Баба, бравшая воду у колодца, сказала, что эта деревня — Заболоть, а Митрий Иванов возле самого леса, в крайней избе.
Было часа 4 дня, когда осенние сумерки начинают заволакивать туманом даль.
Я подошел к избе, где была прибита доска с надписью» Дмитрий Иванов»и нарисована пожарная бочка. Поднялся, пройдя сквозь сени в избу, где на лавке сидел старик с очками на конце носа, щелкал на счетах и, слюнявя палец, перебирал какие-то бумаги и страницы растрепанной тетрадки.
— Бог на помощь! — сказал я, крестясь на иконы в углу.
— Здравствуйте! — ответил старик, вглядываясь в меня.
— Нельзя ли у вас чайком погреться?
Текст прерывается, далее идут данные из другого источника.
(* ===== verification/Pieces.v ===== *)
(** Fragments with their texts, and the document they make ([flatten]), after
    the laws of their summaries, by which the trees of fragments and of their
    insertions are searched.

    [min_insertion_version] is summed by [meet], which is associative for
    vectors without trailing zeros ([trimmed]); the other parts always are. *)

From stdpp Require Import base numbers option list.
From S2P Require Import Prelude Clock SumTree SumTreeFacts Search KeyedTree Locator Utf8 Operation Fragment Document.
From S2P Require UndoMapFacts TextSummary ChunkSummary RopeTree RopeCursor.

#[local] Open Scope nat_scope.

(** ** Version vectors *)

Definition trimmed (g : Global) : Prop := list.last (values g) ≠ Some 0%N.

Lemma trimmed_last g : trimmed g → values g ≠ [] → nth0 (values g) (length (values g) - 1) ≠ 0%N.
Proof. intros [?|Hl]%last_nth0 ?; done. Qed.

Lemma trimmed_intro l : (l ≠ [] → nth0 l (length l - 1) ≠ 0%N) → trimmed (mkGlobal l).
Proof. intros H. apply last_nth0. simpl. destruct l; [by left|]. right. by apply H. Qed.

(** A trimmed vector is its entries. *)
Lemma trimmed_ext a b : trimmed a → trimmed b → (∀ i, nth0 (values a) i = nth0 (values b) i) → a = b.
Proof.
  intros Ha Hb E. assert (Hlen : length (values a) = length (values b)).
  { destruct (Nat.lt_trichotomy (length (values a)) (length (values b))) as [Hl|[?|Hl]]; [exfalso|done|exfalso].
    - apply (trimmed_last b Hb); [by destruct (values b); simpl in *; [lia|]|]. by rewrite <- E, nth0_ge by lia.
    - apply (trimmed_last a Ha); [by destruct (values a); simpl in *; [lia|]|]. by rewrite E, nth0_ge by lia. }
  destruct a as [a], b as [b]. simpl in *. f_equal. apply list_eq. intros i.
  destruct (decide (i < length a)) as [Hi|Hi]; [|by rewrite !lookup_ge_None_2 by lia].
  destruct (lookup_lt_is_Some_2 a i) as [x Hx]; [done|]. destruct (lookup_lt_is_Some_2 b i) as [y Hy]; [lia|].
  rewrite Hx, Hy. f_equal. specialize (E i). by rewrite (nth0_lookup _ _ _ Hx), (nth0_lookup _ _ _ Hy) in E.
Qed.

Lemma trimmed_new : trimmed Global_new.
Proof. done. Qed.

Lemma trimmed_observe_new t : trimmed (Global_observe Global_new t).
Proof.
  destruct (decide (0 < value t)%N) as [Hpos|Hpos].
  2: { unfold Global_observe. by rewrite bool_decide_eq_false_2. }
  pose proof (length_Global_observe Global_new t Hpos) as Hlen. pose proof (observe_entries Global_new t) as He.
  destruct (Global_observe Global_new t) as [vs]. simpl in *. apply trimmed_intro. intros _.
  rewrite He, Hlen. rewrite decide_True by lia. unfold nth0. simpl. lia.
Qed.

Lemma trimmed_meet a b : trimmed a → trimmed b → trimmed (meet a b).
Proof.
  intros Ha Hb. unfold meet. set (vs := grow _ _).
  assert (Hlen : length vs = length (values a) `max` length (values b)) by apply length_grow.
  pose proof (meet_loop_zip 0 0 vs (values b)) as Hz. pose proof (meet_loop_new_len 0 0 vs (values b)) as Hn.
  destruct (meet_loop 0 0 vs (values b)) as [l n]. simpl in *. subst l. rewrite length_zip_assign in *.
  case_bool_decide as Hl; apply trimmed_intro; intros Hne.
  - rewrite length_take, nth0_take, length_zip_assign. destruct Hn as [[-> _]|(?&?&Hn&_)]; [done|].
    rewrite Nat.min_l, decide_True by lia. by replace (n - 0 - 1) with (n - 1) in Hn by lia.
  - rewrite length_zip_assign, nth0_zip_assign, decide_False by lia. unfold vs at 1.
    rewrite nth0_grow, Hlen, Nat.max_l by lia. apply trimmed_last; [done|].
    intros E%(f_equal length). simpl in E. lia.
Qed.

Lemma meet_assoc a b c : trimmed a → trimmed b → trimmed c → meet (meet a b) c = meet a (meet b c).
Proof.
  intros Ha Hb Hc. apply trimmed_ext; [by repeat apply trimmed_meet..|]. intros i.
  rewrite !meet_entries. unfold meet_entry. repeat case_bool_decide; lia.
Qed.

Lemma meet_new_l a : trimmed a → meet Global_new a = a.
Proof.
  intros Ha. apply trimmed_ext; [by apply trimmed_meet|done|]. intros i. rewrite meet_entries. done.
Qed.

(** Vectors by their length and entries, for [join]. *)
Lemma entries_ext (a b : list N) : length a = length b → (∀ i, nth0 a i = nth0 b i) → a = b.
Proof.
  intros Hlen E. apply list_eq. intros i.
  destruct (decide (i < length a)) as [Hi|Hi]; [|by rewrite !lookup_ge_None_2 by lia].
  destruct (lookup_lt_is_Some_2 a i) as [x Hx]; [done|]. destruct (lookup_lt_is_Some_2 b i) as [y Hy]; [lia|].
  rewrite Hx, Hy. f_equal. specialize (E i). by rewrite (nth0_lookup _ _ _ Hx), (nth0_lookup _ _ _ Hy) in E.
Qed.

Lemma length_join a b : length (values (join a b)) = length (values a) `max` length (values b).
Proof. unfold join. simpl. by rewrite length_zip_assign, length_grow. Qed.

Lemma join_ext a b c d :
  length (values a) `max` length (values b) = length (values c) `max` length (values d) →
  (∀ i, (nth0 (values a) i `max` nth0 (values b) i = nth0 (values c) i `max` nth0 (values d) i)%N) → join a b = join c d.
Proof.
  intros Hl E. pose proof (length_join a b) as L1. pose proof (length_join c d) as L2.
  pose proof (join_entries a b) as E1. pose proof (join_entries c d) as E2.
  destruct (join a b), (join c d). simpl in *. f_equal. apply entries_ext; [lia|]. intros i. by rewrite E1, E2.
Qed.

Lemma join_assoc a b c : join (join a b) c = join a (join b c).
Proof. apply join_ext; intros; rewrite ?length_join, ?join_entries; lia. Qed.

Lemma join_new_l a : join Global_new a = a.
Proof.
  pose proof (length_join Global_new a) as L. pose proof (join_entries Global_new a) as E.
  destruct (join _ _) as [vs], a as [a]. simpl in *. f_equal. apply entries_ext; [lia|]. intros i. rewrite E.
  unfold nth0 at 1. simpl. lia.
Qed.

(** ** The tree of fragments *)

#[export] Instance FragmentSummary_Ok : SummaryOk FragmentSummary (option Global) :=
  λ _ s, trimmed (min_insertion_version s).

#[export] Instance FragmentSummary_Laws : SummaryLaws FragmentSummary (option Global).
Proof.
  split.
  - intros cx. apply trimmed_new.
  - intros cx a b. apply trimmed_meet.
  - intros cx a b c Ha Hb Hc. cbn. rewrite !assign_spec. cbn. f_equal.
    + f_equal; lia.
    + apply join_assoc.
    + by apply meet_assoc.
    + apply join_assoc.
  - intros cx s Hs. destruct s as [[v d] id mv mi ma]. cbn. rewrite assign_spec. cbn.
    by rewrite !join_new_l, meet_new_l.
Qed.

#[export] Instance Fragment_ItemLaws : ItemLaws Fragment FragmentSummary (option Global).
Proof. intros cx f. apply trimmed_observe_new. Qed.

#[export] Instance FragmentText_Laws : DimensionLaws FragmentTextSummary FragmentSummary (option Global).
Proof. intros cx [v d] a b _ _. cbn. f_equal; lia. Qed.

#[export] Instance usize_fragment_Laws : DimensionLaws nat FragmentSummary (option Global).
Proof. intros cx d a b _ _. cbn. lia. Qed.

#[export] Instance FullOffset_Laws : DimensionLaws FullOffset FragmentSummary (option Global).
Proof. intros cx d a b _ _. cbn. f_equal. lia. Qed.

#[export] Instance Locator_fragment_Laws : DimensionLaws (option Locator) FragmentSummary (option Global).
Proof. intros cx d a b _ _. cbn. by rewrite assign_spec. Qed.

(** ** The tree of insertions *)

#[export] Instance InsertionFragmentKey_OrdLaws : OrdLaws InsertionFragmentKey.
Proof. apply (lexicographic_OrdLaws key_timestamp key_split_offset). intros [??] [??]; simpl. congruence. Qed.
Я заплачу за самовар.
— Милости просим, баба сейчас поставит. Ты, может, и ночевать хочешь остаться?
— Хорошо бы. Уморился с дороги.
— Да куда ж идти теперь, смеркает. Пока придешь в другую деревню, там спать лягут, не достучишься. Ложись у меня на лавке ли, или на печи, где хошь. Места у меня довольно.
— Спасибо на том. Так ты и есть Митрий Иванов?
— Так я и есть. Кто ж тебя послал ко мне?
— Встретил по дороге мужика; говорит, что ты человек добрый, и если кто к тебе попросится ночевать, ты его и побережешь, как следует, и вообще уважишь.
— Да… Смотрю я на тебя и дивлюсь: не было еще у меня до сих пор таких чистых странников. И полушубок у тебя новый, и сапоги целы, и часы есть, — вижу, парень ты фартовый…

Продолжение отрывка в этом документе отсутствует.